[Opening INPUT MATERIAL section]

(* ===== verification/Inode.v ===== *)
(** * Inodes: flags, geometry, dirty tracking, the on-disk form (inode.c, f2fs.h)

    The in-memory inode ([struct inode] with its [struct f2fs_inode_info]) and
    the on-disk [struct f2fs_inode]; the FI_xxx flags and i_advise bits; the
    address-array geometry that the node path and the inline formats depend
    on; the dirty-inode list; [update_inode] and [do_read_inode]. *)

From S2P Require Import Prelude.
From Stdlib Require Import ZArith Lia.
From stdpp Require Import base numbers option list.
#[local] Open Scope Z_scope.
#[local] Open Scope c_scope.

(** ** Data *)

(** The fields of [struct inode] (linux/fs.h) and of [struct f2fs_inode_info]
    the development uses, and a setter for each. *)
Record inode := mk_inode {
  i_ino : Z;  (* inode number *)
  i_mode : Z;  (* umode_t *)
  i_uid : Z;
  i_gid : Z;
  i_nlink : Z;  (* unsigned int *)
  i_size : Z;  (* loff_t *)
  i_blocks : Z;  (* 512-byte sectors *)
  i_atime_sec : Z;
  i_ctime_sec : Z;
  i_mtime_sec : Z;
  i_atime_nsec : Z;
  i_ctime_nsec : Z;
  i_mtime_nsec : Z;
  i_generation : Z;
  i_rdev : Z;
  i_state_flags : Z;  (* S_xxx flags of inode->i_flags *)
  i_flags : Z;  (* f2fs_inode_info.i_flags: FS_xxx_FL *)
  i_advise : Z;
  i_dir_level : Z;
  i_current_depth : Z;  (* the union with i_gc_failures *)
  i_pino : Z;
  i_acl_mode : Z;
  flags : Z;  (* FI_xxx bits *)
  i_xattr_nid : Z;
  last_disk_size : Z;
  i_extra_isize : Z;  (* int, bytes *)
  i_projid : Z;
  i_inline_xattr_size : Z;  (* int, 4-byte units *)
  i_crtime_sec : Z;
  i_crtime_nsec : Z;
  gdirty : bool;  (* gdirty_list is linked *)
  i_reserved_quota : Z  (* bytes *)
}.
(* ===== verification/Nat.v ===== *)
(** * The node address table: addresses, cache, lookup and update (node.c, node.h)

    The NAT maps a node id to the address of its block.  Its current content is
    spread over three places: the NAT cache in memory, the NAT journal of the
    hot-data summary block, and the NAT blocks, each of which has two copies on
    disk of which a bit of the version bitmap selects the valid one. *)

From S2P Require Import Prelude Bits Inode Journal.
From Stdlib Require Import ZArith Lia.
From stdpp Require Import base numbers option gmap list.
#[local] Open Scope Z_scope.
#[local] Open Scope c_scope.

(** ** Data *)

Definition NAT_ENTRY_PER_BLOCK : Z := 4096 / 9.
Definition NAT_BLOCK_OFFSET (start_nid : Z) : Z := start_nid / NAT_ENTRY_PER_BLOCK.
Definition START_NID (nid : Z) : Z := NAT_BLOCK_OFFSET nid * NAT_ENTRY_PER_BLOCK.

(** [struct f2fs_nat_entry], the entry of a NAT block or of the journal. *)
Record f2fs_nat_entry := mk_raw_nat {
  ne_version : Z;
  ne_ino : Z;
  ne_block_addr : Z
}.
Definition raw_nat0 : f2fs_nat_entry := mk_raw_nat 0 0 0.

(** [struct node_info]; a [struct nat_entry] is one, linked on a list by its nid. *)
Record node_info := mk_ni {
  ni_nid : Z;  (* node id *)
  ni_ino : Z;  (* inode number of the node's owner *)
  ni_blk_addr : Z;  (* block address of the node *)
  ni_version : Z;  (* unsigned char *)
  ni_flag : Z  (* unsigned char, node information bits *)
}.

Definition set_ni_nid (x : Z) (r : node_info) : node_info :=
  mk_ni x (ni_ino r) (ni_blk_addr r) (ni_version r) (ni_flag r).
Definition set_ni_ino (x : Z) (r : node_info) : node_info :=
  mk_ni (ni_nid r) x (ni_blk_addr r) (ni_version r) (ni_flag r).
Definition set_ni_blk_addr (x : Z) (r : node_info) : node_info :=
  mk_ni (ni_nid r) (ni_ino r) x (ni_version r) (ni_flag r).
Definition set_ni_version (x : Z) (r : node_info) : node_info :=
  mk_ni (ni_nid r) (ni_ino r) (ni_blk_addr r) x (ni_flag r).
Definition set_ni_flag (x : Z) (r : node_info) : node_info :=
  mk_ni (ni_nid r) (ni_ino r) (ni_blk_addr r) (ni_version r) x.

Definition IS_CHECKPOINTED : Z := 0.
Definition HAS_FSYNCED_INODE : Z := 1.
Definition HAS_LAST_FSYNC : Z := 2.
Definition IS_DIRTY : Z := 3.

(** [struct nat_entry_set]; its list holds the dirty entries that have an
    address, [entry_cnt] counts those without (NEW_ADDR) too. *)
Record nat_entry_set := mk_set {
  entry_list : list Z;
  entry_cnt : Z
}.

(** The NAT cache of [struct f2fs_nm_info].  The radix trees are maps, a list
    of entries is the list of their nids. *)
Record cache := mk_cache {
  nat_root : gmap Z node_info;  (* the entries, by nid *)
  nat_set_root : gmap Z nat_entry_set;  (* the sets of dirty entries, by NAT block *)
  nat_entries : list Z;  (* the clean entries *)
  nat_cnt : Z;
  dirty_nat_cnt : Z;
  nat_bug : bool  (* a f2fs_bug_on has fired *)
}.

Definition set_nat_root (x : gmap Z node_info) (r : cache) : cache :=
  mk_cache x (nat_set_root r) (nat_entries r) (nat_cnt r) (dirty_nat_cnt r) (nat_bug r).
Definition set_nat_set_root (x : gmap Z nat_entry_set) (r : cache) : cache :=
  mk_cache (nat_root r) x (nat_entries r) (nat_cnt r) (dirty_nat_cnt r) (nat_bug r).
Definition set_nat_entries (x : list Z) (r : cache) : cache :=
  mk_cache (nat_root r) (nat_set_root r) x (nat_cnt r) (dirty_nat_cnt r) (nat_bug r).
Definition set_nat_cnt (x : Z) (r : cache) : cache :=
  mk_cache (nat_root r) (nat_set_root r) (nat_entries r) x (dirty_nat_cnt r) (nat_bug r).
Definition set_dirty_nat_cnt (x : Z) (r : cache) : cache :=
  mk_cache (nat_root r) (nat_set_root r) (nat_entries r) (nat_cnt r) x (nat_bug r).
(** [f2fs_bug_on(sbi, b)]. *)
Definition nat_bug_on (b : bool) (r : cache) : cache :=
  mk_cache (nat_root r) (nat_set_root r) (nat_entries r) (nat_cnt r) (dirty_nat_cnt r) (nat_bug r || b).

(** The NAT blocks: where they are and which copy is valid; [meta] is the
    content of the blocks of the NAT area (the meta page cache over the disk). *)
Record nat_area := mk_area {
  nat_blkaddr : Z;
  nat_bitmap : list Z;
  meta : gmap Z (list f2fs_nat_entry)
}.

[Closing INPUT MATERIAL section]

WHAT TO PRODUCE:
Output exactly the leading lines of the data, up to and including the line marked by "spread over three".

RESULT OF THE TASK:
(* ===== verification/Inode.v ===== *)
(** * Inodes: flags, geometry, dirty tracking, the on-disk form (inode.c, f2fs.h)

    The in-memory inode ([struct inode] with its [struct f2fs_inode_info]) and
    the on-disk [struct f2fs_inode]; the FI_xxx flags and i_advise bits; the
    address-array geometry that the node path and the inline formats depend
    on; the dirty-inode list; [update_inode] and [do_read_inode]. *)

From S2P Require Import Prelude.
From Stdlib Require Import ZArith Lia.
From stdpp Require Import base numbers option list.
#[local] Open Scope Z_scope.
#[local] Open Scope c_scope.

(** ** Data *)

(** The fields of [struct inode] (linux/fs.h) and of [struct f2fs_inode_info]
    the development uses, and a setter for each. *)
Record inode := mk_inode {
  i_ino : Z;  (* inode number *)
  i_mode : Z;  (* umode_t *)
  i_uid : Z;
  i_gid : Z;
  i_nlink : Z;  (* unsigned int *)
  i_size : Z;  (* loff_t *)
  i_blocks : Z;  (* 512-byte sectors *)
  i_atime_sec : Z;
  i_ctime_sec : Z;
  i_mtime_sec : Z;
  i_atime_nsec : Z;
  i_ctime_nsec : Z;
  i_mtime_nsec : Z;
  i_generation : Z;
  i_rdev : Z;
  i_state_flags : Z;  (* S_xxx flags of inode->i_flags *)
  i_flags : Z;  (* f2fs_inode_info.i_flags: FS_xxx_FL *)
  i_advise : Z;
  i_dir_level : Z;
  i_current_depth : Z;  (* the union with i_gc_failures *)
  i_pino : Z;
  i_acl_mode : Z;
  flags : Z;  (* FI_xxx bits *)
  i_xattr_nid : Z;
  last_disk_size : Z;
  i_extra_isize : Z;  (* int, bytes *)
  i_projid : Z;
  i_inline_xattr_size : Z;  (* int, 4-byte units *)
  i_crtime_sec : Z;
  i_crtime_nsec : Z;
  gdirty : bool;  (* gdirty_list is linked *)
  i_reserved_quota : Z  (* bytes *)
}.
(* ===== verification/Nat.v ===== *)
(** * The node address table: addresses, cache, lookup and update (node.c, node.h)

    The NAT maps a node id to the address of its block.  Its current content is
    spread over three places: the NAT cache in memory, the NAT journal of the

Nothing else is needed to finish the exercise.